The rule is well established that in determining whether or not an offer describes 640 acres of land, as required by 43 CFR 192.42(d), only those lands which are available for leasing on the date that the offer is filed may be considered. R. S. Prows, 66 I.D. 19 (1959); Janis M. Koslosky, 66 I.D. 384 (1959); J. Penrod Toles, 68 I.D. 285 (1961). That "available for leasing” means "available for noncompetitive leasing" is clear from the usage of the term in innumerable departmental decisions as well as from its use in regulation 43 CFR 192.42, which pertains solely to noncompetitive leasing. There is no rational or conceivable reason why the Department would have intended in the regulation to have the phrase "available for leasing" mean "available for leasing on a noncompetitive or competitive basis.” The clear intent of the regulation is that an offeror is to be excused from having to include 640 acres in his offer only when the land applied for is surrounded by other land not available for noncompetitive leasing. Accordingly, the appellant's contention that lands which may be leased competitively only are available for leasing within the meaning of 43 CFR 192.42(d) is without merit.

The appellant contends, however, that land shown on the records of the land office to be within a known geologic structure may nonetheless be subject to noncompetitive leasing.
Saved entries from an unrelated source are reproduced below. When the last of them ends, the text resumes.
(** The classic parser on printed matchers. *)
Lemma classic_printed ms : Forall printable ms →
  ParseMatchers (Labels.Matchers_String ms) =
    if forallb (λ m, classic_name (Labels.Name m)) ms then Ok ms else Err BadFormat.
Proof.
  intros Hp.
  assert (Hrss : ∃ rss, Forall2 printed ms rss).
  { clear -Hp. induction Hp as [|m ms Hm _ [rss IH]]; [by exists []|].
    destruct (printed_exists m Hm) as [rs Hrs]. exists (rs :: rss). by constructor. }
  destruct Hrss as [rss Hrss]. rewrite <-(parse_printed ms rss Hrss Hp).
  unfold ParseMatchers, Labels.Matchers_String. rewrite !bytes_app.
  assert (Htrim : ∀ l, TrimSuffix 125 (TrimPrefix 123 (123 :: l ++ [125])) = l).
  { intros l. unfold TrimPrefix, TrimSuffix. cbn. rewrite rev_app_distr. cbn. apply rev_involutive. }
  change (bytes "{" ++ ?l ++ bytes "}") with (123 :: l ++ [125]). rewrite Htrim.
  rewrite (join_bytes ms rss Hrss).
  assert (Hv : Forall valid_rune (join rss)).
  { clear -Hrss. induction Hrss as [|m rs ms rss Hm Hms IH]; [done|].
    destruct Hms; [apply (pd_valid _ _ Hm)|]. rewrite join_cons. apply Forall_app.
    split; [apply (pd_valid _ _ Hm)|]. by constructor. }
  rewrite runes_encode_runes by done.
  destruct (decide (rss = [])) as [->|Hne]; [done|].
  destruct (split_join ms rss Hrss Hne []) as (init & last & -> & ->).
  assert (Hl : TrimSpace last = last ∧ last ≠ []).
  { apply Forall2_app_inv_r in Hrss as (ms1 & ms2 & _ & Hl & _). inversion Hl as [|m ? ? ? Hm _]; subst.
    destruct (pd_first _ _ Hm) as (r & rs' & E & Hr). destruct (pd_last _ _ Hm) as (rs2 & E2).
    split; [|by rewrite E]. unfold TrimSpace. rewrite E. cbn [drop_while]. rewrite Hr, <-E, E2.
    by apply trim_right_last. }
  destruct Hl as [-> Hne']. by rewrite bool_decide_eq_true_2.
Qed.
Section 17 of the Mineral Leasing Act, supra, permits the leasing of lands within a known geological structure of a producing oil or gas field only after competitive bidding. Therefore, a noncompetitive oil and gas lease offer which includes lands that are found to be within a known structure must be rejected as to those lands. In this respect, lands in a known geological structure are similar to lands which are already under lease or lands that are withdrawn from mineral entry.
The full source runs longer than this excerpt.